I have a question about God and physics. I ask that you help me with this. I’d greatly appreciate your help. I heard (I’m not sure if it’s true) that the laws of physics can create matter on their own. Is this true? If it is why should we still believe in God? Why should we accept God as a brute fact/ultimate cause but not the laws of physics (as a brute fact/ultimate cause)?

Answer:

The laws of physics do not “do” anything.  They just are.  A law cannot do anything.  But…  According to quantum theory, photons can appear spontaneously in a vacuum.  Also positrons and electrons can annihilate, creating photons.  In Quantum theory, matter is not conserved, but energy is still conserved.  By the way this theory is successful at explaining many known observations, so it is fair to say that most physicists believe that the spontaneous creation of photons is real.
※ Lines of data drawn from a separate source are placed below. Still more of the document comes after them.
(** * Pants: target sorting and zinc analysis extraction

    A shallow embedding of
      - [pants/backend/graph_info/tasks/sort_targets.py]  ([SortTargets])
      - [pants/backend/jvm/tasks/analysis_extraction.py]  ([AnalysisExtraction])
    together with the properties the design document states about them. *)

From Stdlib Require Import Ascii.
From stdpp Require Import gmap strings list fin_maps relations.

Local Open Scope string_scope.
Local Open Scope list_scope.
Local Open Scope nat_scope.

(** A target is identified by its address; [target.address.spec] and
    [target.address.reference()] are read off that identity. *)
Abbreviation Target := string (only parsing).

(** ** Part I: the sorter *)

(** The build graph: every target's ordered direct dependencies. *)
Abbreviation BuildGraph := (gmap Target (list Target)) (only parsing).

Definition dependencies (g : BuildGraph) (t : Target) : list Target :=
  default [] (g !! t).

Definition edge (g : BuildGraph) (t d : Target) : Prop := d ∈ dependencies g t.

#[global] Instance edge_dec g t d : Decision (edge g t d).
Proof. unfold edge. apply _. Defined.

(** Results of the sorter: a sequence, the fatal [CycleError], or the
    exhaustion of the recursion budget of the model (shown below never to
    happen). *)
Inductive outcome (A : Type) : Type :=
| Done (a : A)
| CycleError (cycle : list Target)
| OutOfFuel.
Arguments Done {A} a.
Arguments CycleError {A} cycle.
Arguments OutOfFuel {A}.

Fixpoint visit_each (f : Target → list Target → outcome (list Target))
    (ts : list Target) (ordered : list Target) : outcome (list Target) :=
  match ts with
  | [] => Done ordered
  | t :: ts' =>
      match f t ordered with
      | Done ordered' => visit_each f ts' ordered'
      | CycleError c => CycleError c
      | OutOfFuel => OutOfFuel
      end
  end.

(** Modelled from the spec: [sort_targets] lives in
    [pants.build_graph.build_graph], which is not part of the sources at
    hand.  The design document asks for an order in which each target
    appears only after all targets that depend on it (most-dependent first),
    ties broken deterministically by input order, and for [CycleError] when
    the subgraph reachable from the input contains a cycle.  A depth-first
    walk over the dependencies, in input order, that places a target in
    front of everything placed so far once all its dependencies are placed,
    and that fails when it meets a target still on the current path. *)
Fixpoint visit (g : BuildGraph) (fuel : nat) (path : list Target)
    (t : Target) (ordered : list Target) : outcome (list Target) :=
  match fuel with
  | 0 => OutOfFuel
  | S fuel' =>
      if decide (t ∈ path) then CycleError (t :: path)
      else if decide (t ∈ ordered) then Done ordered
      else
        match visit_each (visit g fuel' (t :: path)) (dependencies g t) ordered with
        | Done ordered' => Done (t :: ordered')
        | CycleError c => CycleError c
        | OutOfFuel => OutOfFuel
        end
  end.

Definition sort_targets (g : BuildGraph) (targets : list Target)
    : outcome (list Target) :=
  visit_each (visit g (S (size g)) []) targets [].

Definition address_reference (t : Target) : string := t.

(** [SortTargets.console_output]; [reverse] is [self.get_options().reverse]
    and [target_roots] is [self.context.target_roots].  [sort_targets] runs
    to completion before the first line is yielded. *)
Definition console_output (g : BuildGraph) (reverse : bool)
    (target_roots : list Target) (targets : list Target) : outcome (list string) :=
  match sort_targets g targets with
  | Done sorted_targets =>
      let sorted_targets :=
        if negb reverse then rev sorted_targets else sorted_targets in
      Done (address_reference <$> filter (λ target, target ∈ target_roots) sorted_targets)
  | CycleError c => CycleError c
  | OutOfFuel => OutOfFuel
  end.

(** Graph vocabulary used by the statements. *)
Definition cyclic_reachable (g : BuildGraph) (targets : list Target) : Prop :=
  ∃ r x, r ∈ targets ∧ rtc (edge g) r x ∧ tc (edge g) x x.

Fixpoint dependents_first (g : BuildGraph) (l : list Target) : Prop :=
  match l with
  | [] => True
  | x :: l' => (∀ d, edge g x d → d ∈ l') ∧ dependents_first g l'
  end.

Fixpoint linked (g : BuildGraph) (path : list Target) (t : Target) : Prop :=
  match path with
  | [] => True
  | p :: path' => edge g p t ∧ linked g path' p
  end.

(** ** Part II: analysis extraction *)

(** Python exceptions that can leave [AnalysisExtraction.execute]. *)
Inductive exn : Type :=
| NameError (name : string)
| TaskError (msg : string) (exit_code : Z)
| KeyError (key : string)
| IOError (path : string)
| ValueError (path : string).

(** The summary document: [summary_json['products']] maps an absolute source
    path to the class files produced from it (in the dictionary's iteration
    order), [summary_json['dependencies']] is passed through untouched.  A
    field is [None] when the document lacks the key. *)
Abbreviation EdgeData := (list (string * list string)) (only parsing).

Record SummaryJson : Type := {
  sj_products : option (list (string * list string));
  sj_dependencies : option EdgeData;
}.

Inductive file : Type :=
| NotJson
| JsonDoc (doc : SummaryJson).

(** Modelled from the spec: [MultipleRootedProducts] lives in
    [pants.goal.products], which is not part of the sources at hand.  The
    design document describes the value kept per source as an
    ownership-tagged multiset of output paths to which a merge appends the
    new paths, tagged with the owning target's classpath entry. *)
Abbreviation MultipleRootedProducts := (list (string * string)) (only parsing).

Definition add_abs_paths (mrp : MultipleRootedProducts) (root : string)
    (abs_paths : list string) : MultipleRootedProducts :=
  mrp ++ ((λ p, (root, p)) <$> abs_paths).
Some have tried to use this fact about the universe as somehow proving that God does not exist or as eliminating the need to invoke God to explain the creation of the universe.  However, this discovery does nothing of the kind.  This argument is a red herring.  The fact is that photons do not come into existence from nothing.  There has to be a universe within which photons can be spontaneously generated, and this universe contains electric and magnetic fields, as well as gravitational fields.  The spontaneous generation of photons in a vacuum is not an example of something coming from nothing,  It is something coming from something–the universe with its pervasive energy fields.  If there were no universe, there would be no spontaneously created matter.
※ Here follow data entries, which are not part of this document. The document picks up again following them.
(** * md-toc-generator: numbering of chapters and generation of the table of content

    A shallow embedding of [md-toc-generator.py].  Text is a list of
    characters, a character being a code point below 256; the dictionary of
    chapter indexes is a finite map from levels to counters; the lists the
    program appends to and the lines it prints are threaded as explicit state.
    The file is read and written by the caller: [generate_file_toc] is the
    function from the text read to the text written. *)

From Stdlib Require Import Ascii String ZArith DecimalString.
From Stdlib Require DecimalPos DecimalZ.
From stdpp Require Import gmap list sorting.

Open Scope Z_scope.

(** ** Text *)

Abbreviation str := (list ascii).

Definition lit (s : string) : str := list_ascii_of_string s.

Definition NL : ascii := "010"%char.
Definition DQUOTE : ascii := "034"%char.
Definition BACKSLASH : ascii := "092"%char.

Definition code (c : ascii) : N := N_of_ascii c.

Definition ascii_eqb (a b : ascii) : bool := bool_decide (a = b).

(** [sep.join(l)] *)
Fixpoint str_join (sep : str) (l : list str) : str :=
  match l with
  | [] => []
  | [x] => x
  | x :: l' => x ++ sep ++ str_join sep l'
  end.

(** [s.split(c)] for a separator of one character: the pieces between the
    occurrences of [c]; the empty text gives one empty piece. *)
Fixpoint split_on (c : ascii) (s : str) : list str :=
  match s with
  | [] => [[]]
  | x :: s' =>
      if ascii_eqb x c then [] :: split_on c s'
      else match split_on c s' with
           | [] => [[x]]
           | p :: ps => (x :: p) :: ps
           end
  end.

(** [s.replace(old, new)] for [old] of one character. *)
Definition str_replace (old : ascii) (new : str) (s : str) : str :=
  flat_map (fun x => if ascii_eqb x old then new else [x]) s.

(** [s.count(c)] for [c] of one character. *)
Definition str_count (c : ascii) (s : str) : Z :=
  Z.of_nat (length (filter (fun x => x = c) s)).

(** [s.lower()] on code points below 256: the letters A-Z and the
    capital letters of the Latin-1 supplement (all of 0xC0-0xDE but the
    multiplication sign 0xD7) move up by 32. *)
Definition lower_char (c : ascii) : ascii :=
  let n := code c in
  if ((65 <=? n) && (n <=? 90) || (192 <=? n) && (n <=? 222) && negb (n =? 215))%N
  then ascii_of_N (n + 32) else c.

Definition str_lower (s : str) : str := map lower_char s.

(** [str(z)] for an integer. *)
Definition str_of_Z (z : Z) : str := lit (NilZero.string_of_int (Z.to_int z)).

(** [c * n] for a text [c] of one character. *)
Definition str_mul (c : str) (n : Z) : str := concat (replicate (Z.to_nat n) c).

(** ** Outcomes

    A call returns a value or raises.  [OutOfFuel] belongs to the model only:
    it is what a fuel-bounded recursion answers when its fuel is spent, and
    the functions below are shown never to answer it. *)

Inductive exn := ValueError | StopIteration | ReError | IndexError.

Inductive outcome (A : Type) :=
| Returned (a : A)
| Raised (e : exn)
| OutOfFuel.
Arguments Returned {A} a.
Arguments Raised {A} e.
Arguments OutOfFuel {A}.

Definition obind {A B} (x : outcome A) (f : A -> outcome B) : outcome B :=
  match x with
  | Returned a => f a
  | Raised e => Raised e
  | OutOfFuel => OutOfFuel
  end.

(** ** Regular expressions

    The fragment of [re] the program uses, with the matching order of a
    backtracking engine: [rmatch] lists every way the expression matches at
    the cursor, the preferred one first, so that the match [re] finds is the
    head of the list. *)

Inductive regex :=
| Bol                          (* ^ *)
| Eol                          (* $ *)
| Chr (c : ascii)              (* one literal character *)
| Cls (p : ascii -> bool)      (* a character class *)
| Seq (r1 r2 : regex)
| Alt (r1 r2 : regex)
| Star (r : regex)             (* r*, greedy *)
| Grp (n : nat) (r : regex).   (* capturing group number n *)

(** [r+], greedy *)
Definition Plus (r : regex) : regex := Seq r (Star r).

(** [re.escape(s)]: the characters of [s], literally *)
Fixpoint Lits (s : str) : regex :=
  match s with
  | [] => Star (Cls (fun _ => false))
  | [c] => Chr c
  | c :: s' => Seq (Chr c) (Lits s')
  end.

(** Character classes of a [str] pattern, on code points below 256. *)
Definition is_space (c : ascii) : bool :=
  let n := code c in
  ((9 <=? n) && (n <=? 13) || (28 <=? n) && (n <=? 32) || (n =? 133) || (n =? 160))%N.

Definition is_digit (c : ascii) : bool :=
  let n := code c in ((48 <=? n) && (n <=? 57))%N.

Definition is_dot (c : ascii) : bool := negb (ascii_eqb c NL).

(** Captured groups, the latest capture of a group first. *)
Definition groups := list (nat * str).

Fixpoint group_lookup (n : nat) (g : groups) : option str :=
  match g with
  | [] => None
  | (k, s) :: g' => if Nat.eqb k n then Some s else group_lookup n g'
  end.

(** The character before the cursor after [consumed] has been read. *)
Definition prev_after (prev : option ascii) (consumed : str) : option ascii :=
  match last consumed with
  | Some c => Some c
  | None => prev
  end.

Definition at_bol (multiline : bool) (prev : option ascii) : bool :=
  match prev with
  | None => true
  | Some c => multiline && ascii_eqb c NL
  end.

Definition at_eol (multiline : bool) (s : str) : bool :=
  match s with
  | [] => true
  | c :: s' => ascii_eqb c NL && (multiline || bool_decide (s' = []))
  end.

Definition seq_results (xs : list (str * groups)) (prev : option ascii) (s : str)
    (k : option ascii -> str -> list (str * groups)) : list (str * groups) :=
  flat_map (fun '(c1, g1) =>
    map (fun '(c2, g2) => (c1 ++ c2, g2 ++ g1))
        (k (prev_after prev c1) (drop (length c1) s))) xs.

Definition nonempty_results (xs : list (str * groups)) : list (str * groups) :=
  filter (fun x => x.1 ≠ []) xs.

(** The repetitions of [step], most repetitions first; a repetition that
    reads nothing ends the loop, so [length s] repetitions are enough. *)
Fixpoint star_results (step : option ascii -> str -> list (str * groups))
    (n : nat) (prev : option ascii) (s : str) : list (str * groups) :=
  match n with
  | O => [([], [])]
  | S n' =>
      seq_results (nonempty_results (step prev s)) prev s (star_results step n')
      ++ [([], [])]
  end.

Fixpoint rmatch (multiline : bool) (r : regex) (prev : option ascii) (s : str)
    : list (str * groups) :=
  match r with
  | Bol => if at_bol multiline prev then [([], [])] else []
  | Eol => if at_eol multiline s then [([], [])] else []
  | Chr c =>
      match s with
      | x :: _ => if ascii_eqb x c then [([x], [])] else []
      | [] => []
      end
  | Cls p =>
      match s with
      | x :: _ => if p x then [([x], [])] else []
      | [] => []
      end
  | Seq r1 r2 => seq_results (rmatch multiline r1 prev s) prev s (rmatch multiline r2)
  | Alt r1 r2 => rmatch multiline r1 prev s ++ rmatch multiline r2 prev s
  | Star r' => star_results (rmatch multiline r') (length s) prev s
  | Grp n r' => map (fun '(c, g) => (c, (n, c) :: g)) (rmatch multiline r' prev s)
  end.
What quantum mechanics does not solve is how anything at all exists.  How does quantum mechanics exist?  Why is there anything at all?  Does quantum mechanics explain this?  Absolutely not.  What created the laws of physics?  Did they create themselves?  Does quantum mechanics explain the existence of quantum mechanics?  Why are the laws of nature “tuned” to an absolutely astounding precision, which is needed in order for galaxies and stars to exist, for molecules to exist?  Everything that begins to exist has a cause, including the spontaneously created photons or other particles.  The universe began to exist.  What created it?  What caused it to exist at all, never mind with mind-boggling precision for life to exist?  Does quantum mechanics offer even a tentative answer to any of these questions?  The simple answer is no, it does not.
So, I conclude that quantum mechanics is a beautiful theory, with broad explanatory powers, but it does nothing to undermine reasons for belief in God.  In fact, for me, quantum mechanics create wonder and awe at its creation.  Laws do not create anything.  Laws are caused.  Universes do not cause themselves.  God is the only conceivable ultimate cause of the reality we observe.  The existence of the universe does not prove God exists, but the only reasonable explanation of its existence is that it was brought into existence by a powerful, intelligent Creator.  Those who claim quantum mechanics is a good argument against the existence of God better explain their reasoning for this facile claim. This is rhetoric, not an argument.